What is Brand Bengaluru? Infrastructure and regulated traffic flow? Inclusivity? An IT hub? Brand expert Harish Bijoor talks to Joyeeta Chakravorty about turning the idea on its head and looking at Bengaluru, the brand, not as the mere sum of its parts but as an attitude. This is more than just good advertising, building a brand means creating an experience.
If the idea of Brand Bengaluru conjures up images of glittering high-rises, a shining IT sector and bad traffic, think again! Brand expert Harish Bijoor, who runs a brand consulting outfit from Bengaluru, has a very different notion of the word ‘branding’. The image of a city, he maintains, is more than its infrastructure, causes and shortcomings.
Bengaluru – and its brand – transcend the mere physicality of things. “My definition of a brand lies in a simple thought, in the minds of people,” he said. "We don’t argue over whether or not a brand is important and want to live in what we call ‘magnet cities’, not ones that repel people. It shows that the people of a city have their own expectations of it and therefore, the brand begins with a new thought.”

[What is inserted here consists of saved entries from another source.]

(* ===== verification/IsoRead.v ===== *)
(** What a card reads of the commands it is sent (ISO 7816-3 and 7816-4), short,
    extended and chained: reference definitions the applet files share, with
    their lemmas. *)
From S2P Require Export Apdu.

(** * What a card reads *)

(** A command as the card acts on it; an [Le] of zero asks for the most. *)
Record Command := mkCommand { c_cla : Z; c_ins : Z; c_p1 : Z; c_p2 : Z; c_data : list Z; c_le : option Z }.

Definition short_le (le : Z) : Z := if le =? 0 then 256 else le.
Definition long_le (hi lo : Z) : Z := if (hi =? 0) && (lo =? 0) then 65536 else hi * 256 + lo.

(** The seven cases of ISO 7816-3, short and extended. *)
Definition parse_command (apdu : list Z) : option Command :=
  match apdu with
  | cla :: ins :: p1 :: p2 :: body =>
      let command := mkCommand cla ins p1 p2 in
      match body with
      | [] => Some (command [] None)
      | [le] => Some (command [] (Some (short_le le)))
      | [0; hi; lo] => Some (command [] (Some (long_le hi lo)))
      | 0 :: hi :: lo :: rest =>
          let lc := hi * 256 + lo in
          let data := take (Z.to_nat lc) rest in
          match drop (Z.to_nat lc) rest with
          | [] => if zlen rest =? lc then Some (command data None) else None
          | [h; l] => Some (command data (Some (long_le h l)))
          | _ => None
          end
      | lc :: rest =>
          let data := take (Z.to_nat lc) rest in
          match drop (Z.to_nat lc) rest with
          | [] => if zlen rest =? lc then Some (command data None) else None
          | [le] => Some (command data (Some (short_le le)))
          | _ => None
          end
      end
  | _ => None
  end.

(** A chain: every link but the last one has the chaining bit, and all have
    the same header. *)
Fixpoint reassemble (links : list (list Z)) : option Command :=
  match links with
  | [] => None
  | [link] => parse_command link
  | link :: links =>
      c ← parse_command link;
      whole ← reassemble links;
      if bool_decide (c_cla c = Z.lor (c_cla whole) 0x10 /\ c_ins c = c_ins whole /\ c_p1 c = c_p1 whole /\ c_p2 c = c_p2 whole /\ c_le c = None)
      then Some (mkCommand (c_cla whole) (c_ins whole) (c_p1 whole) (c_p2 whole) (c_data c ++ c_data whole) (c_le whole))
      else None
  end.

(** A chain of short commands: only the last link clears the chaining bit. *)
Fixpoint iso_links (cla ins p1 p2 : Z) (final_le : option Z) (chunks : list (list Z)) : list (list Z) :=
  match chunks with
  | [] => []
  | [chunk] => [[cla; ins; p1; p2; cast 8 (zlen chunk)] ++ chunk ++ match final_le with Some le => [le] | None => [] end]
  | chunk :: chunks => ([Z.lor cla 0x10; ins; p1; p2; cast 8 (zlen chunk)] ++ chunk) :: iso_links cla ins p1 p2 final_le chunks
  end.

(** * Lemmas *)

Lemma take_drop_app {A} (a b : list A) : take (Z.to_nat (zlen a)) (a ++ b) = a /\ drop (Z.to_nat (zlen a)) (a ++ b) = b.
Proof. by rewrite take_zlen, drop_zlen. Qed.

Lemma parse_short cla ins p1 p2 data le : 1 <= zlen data <= 255 ->
  parse_command ([cla; ins; p1; p2; zlen data] ++ data ++ match le with Some v => [v] | None => [] end) =
    Some (mkCommand cla ins p1 p2 data (short_le <$> le)).
Proof.
  intros Hd. cbn [app parse_command]. destruct (take_drop_app data (match le with Some v => [v] | None => [] end)) as [Ht Hr].
  destruct data as [|x data]; [rewrite zlen_nil in Hd; lia|]. destruct (zlen (x :: data)) as [|p|p] eqn:E; [lia| |lia]. rewrite <- E in *.
  cbn [app] in *. rewrite Ht, Hr. destruct le; [done|]. by rewrite app_nil_r, Z.eqb_refl.
Qed.

Lemma parse_extended cla ins p1 p2 data le : 1 <= zlen data <= 0xFFFF -> (forall v, le = Some v -> is_word 16 v) ->
  parse_command ([cla; ins; p1; p2; 0; zlen data / 256; zlen data mod 256] ++ data ++
      match le with Some v => [v / 256; v mod 256] | None => [] end) =
    Some (mkCommand cla ins p1 p2 data ((fun v => if v =? 0 then 65536 else v) <$> le)).
Proof.
  intros Hd Hle. cbn [app parse_command]. replace (zlen data / 256 * 256 + zlen data mod 256) with (zlen data) by lia_div.
  destruct (take_drop_app data (match le with Some v => [v / 256; v mod 256] | None => [] end)) as [Ht Hr].
  destruct data as [|x data]; [rewrite zlen_nil in Hd; lia|]. cbn [app] in *. rewrite Ht, Hr. destruct le as [v|].
  - cbn. f_equal. f_equal. f_equal. unfold long_le. specialize (Hle v eq_refl). unfold is_word in Hle.
    destruct (v =? 0) eqn:E; bools; [by subst v|]. destruct (_ && _) eqn:E2; bools; lia_div.
  - by rewrite app_nil_r, Z.eqb_refl.
Qed.

Lemma build_apdu_read cla ins p1 p2 data : 1 <= zlen data <= 255 ->
  build_apdu cla ins p1 p2 data = Some ([cla; ins; p1; p2; zlen data] ++ data) /\
  parse_command ([cla; ins; p1; p2; zlen data] ++ data) = Some (mkCommand cla ins p1 p2 data None).
Proof.
  intros Hd. pose proof (parse_short cla ins p1 p2 data None Hd) as Hp. rewrite app_nil_r in Hp. split; [|done].
  unfold build_apdu, try_build_apdu. rewrite (proj2 (Z.ltb_ge _ _)) by lia. by rewrite cast_small by (unfold is_word; lia).
Qed.

Lemma iso_links_read cla ins p1 p2 le cs : cs <> [] -> Forall (fun c => 1 <= zlen c <= 255) cs ->
  reassemble (iso_links cla ins p1 p2 le cs) = Some (mkCommand cla ins p1 p2 (concat cs) (short_le <$> le)).
Proof.
  intros Hn Hf. induction Hf as [|c cs Hc Hf IH]; [done|]. assert (cast 8 (zlen c) = zlen c) as Hz by (apply cast_small; unfold is_word; lia).
  destruct cs as [|c2 cs].
  - cbn [iso_links reassemble concat]. rewrite Hz, app_nil_r. by apply parse_short.
  - specialize (IH ltac:(done)). set (rest := c2 :: cs) in *. change (iso_links cla ins p1 p2 le (c :: rest)) with
      (([Z.lor cla 0x10; ins; p1; p2; cast 8 (zlen c)] ++ c) :: iso_links cla ins p1 p2 le rest). rewrite Hz.
    assert (exists l ls, iso_links cla ins p1 p2 le rest = l :: ls) as (l & ls & El) by (subst rest; destruct cs; by eexists _, _).
    rewrite El in *. change (reassemble (?x :: l :: ls)) with (c0 ← parse_command x; whole ← reassemble (l :: ls);
      if bool_decide (c_cla c0 = Z.lor (c_cla whole) 0x10 /\ c_ins c0 = c_ins whole /\ c_p1 c0 = c_p1 whole /\ c_p2 c0 = c_p2 whole /\ c_le c0 = None)
      then Some (mkCommand (c_cla whole) (c_ins whole) (c_p1 whole) (c_p2 whole) (c_data c0 ++ c_data whole) (c_le whole)) else None).
    pose proof (parse_short (Z.lor cla 0x10) ins p1 p2 c None Hc) as Hp. rewrite app_nil_r in Hp. rewrite Hp.
    cbn [mbind option_bind]. rewrite IH. cbn [mbind option_bind c_cla c_ins c_p1 c_p2 c_le c_data]. by rewrite bool_decide_eq_true_2.
Qed.

Lemma length_iso_links cla ins p1 p2 le cs : length (iso_links cla ins p1 p2 le cs) = length cs.
Proof. induction cs as [|c [|c2 cs] IH]; [done|done|]. cbn in *. by rewrite IH. Qed.
Lemma iso_links_size cla ins p1 p2 le n cs : Forall (fun c => zlen c <= n) cs -> Forall (fun l => zlen l <= n + 6) (iso_links cla ins p1 p2 le cs).
Proof.
  induction 1 as [|c cs Hc Hf IH]; [constructor|]. destruct cs as [|c2 cs].
  - repeat constructor. destruct le; zlen; lia.
  - change (iso_links _ _ _ _ _ (c :: c2 :: cs)) with (([Z.lor cla 0x10; ins; p1; p2; cast 8 (zlen c)] ++ c) :: iso_links cla ins p1 p2 le (c2 :: cs)).
    constructor; [zlen; lia|done].
Qed.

"A brand has two avatars; intrinsic and extrinsic to the city. Now, a brand is important to those who live in the city (intrinsic) and also for those who do not live in the city but want to have an image of the city (extrinsic)," he elaborates.
"What are the thoughts or images that come to your mind when someone says Bengaluru?" he asks. "To the intrinsic, it would be the image of the city and an understanding of reality taken from daily experiences. This could be bad traffic, road rage, or a collective insensitivity towards its women and children. Those living outside the city, who have to make do with an imagined idea of its realities, the images are of a cosmopolitan IT hub, a highly-educated demographic and high standards of living,” Bijoor explained.
Then again, as we, the people, find ourselves mired by the experiences of daily life and seldom look for solutions. “The reality is not just about bad traffic or a failing judicial system.” The true Bengaluru, he says, is essentially Bisi Bele Bath, a mixture of this and that. “Our menu serves 27 different cuisines. Sadly, the first three images of the city are bad traffic, bad planning, poor infrastructure. These shortcomings cloud our minds.”
Which brings us to the question – as so many realities collide and mingle with one another, each with very different notions of an ideal city – how do we build Brand Bengaluru? “Very simply, by talking about the positive images of the city,” said Bijoor. “It goes deeper than most mega projects. The task doesn’t merely involve advertising, marketing or selling the city. It’s about creating positive experiences within it.” And building positive experiences involves critical verticals of which we must take note. “Let’s start with humility and kindness,” Bijoor remarked. “Humanness is slipping away as the idea of New Bengaluru grows. Old Bengaluru was almost intrusive – neighbours were friends, we could reach out to one another. Old Bengaluru was helpful, involved and hospitable. This warmth is missing and needs to be fixed,” he explained.
The next crucial point is building soft infrastructure. "This refers to building an infrasctructure of human beings willing to devote their time to make the city a better place.” Bijoor, who referred to the steel flyover as a good example of this, says: “Bengaluru needs to be a participative city. There’s no point in casting a vote and forgetting about things until the next election! You cannot outsource these issues. Let’s solve them ourselves.”
Describing Bengaluru as a powder-keg of issues, Bijoor said, “We are a mixed metropolitan, a significantly global city. The dichotomy is troubling: On one hand, we believe ourselves to be dynamic. On the other, we claim that traffic, women and children don’t receive enough attention. What have we become,” he lamented, pausing for a moment to collect his thoughts. “There are so many verticals but the essence of brand building is to ensure that hard and soft infrastructure are built in tandem. People from everywhere else should be able to pick out a Bengalurean in a crowd. This is what we should cultivate. After all, Brand Bengaluru is an attitude, let’s wear it on our sleeves!”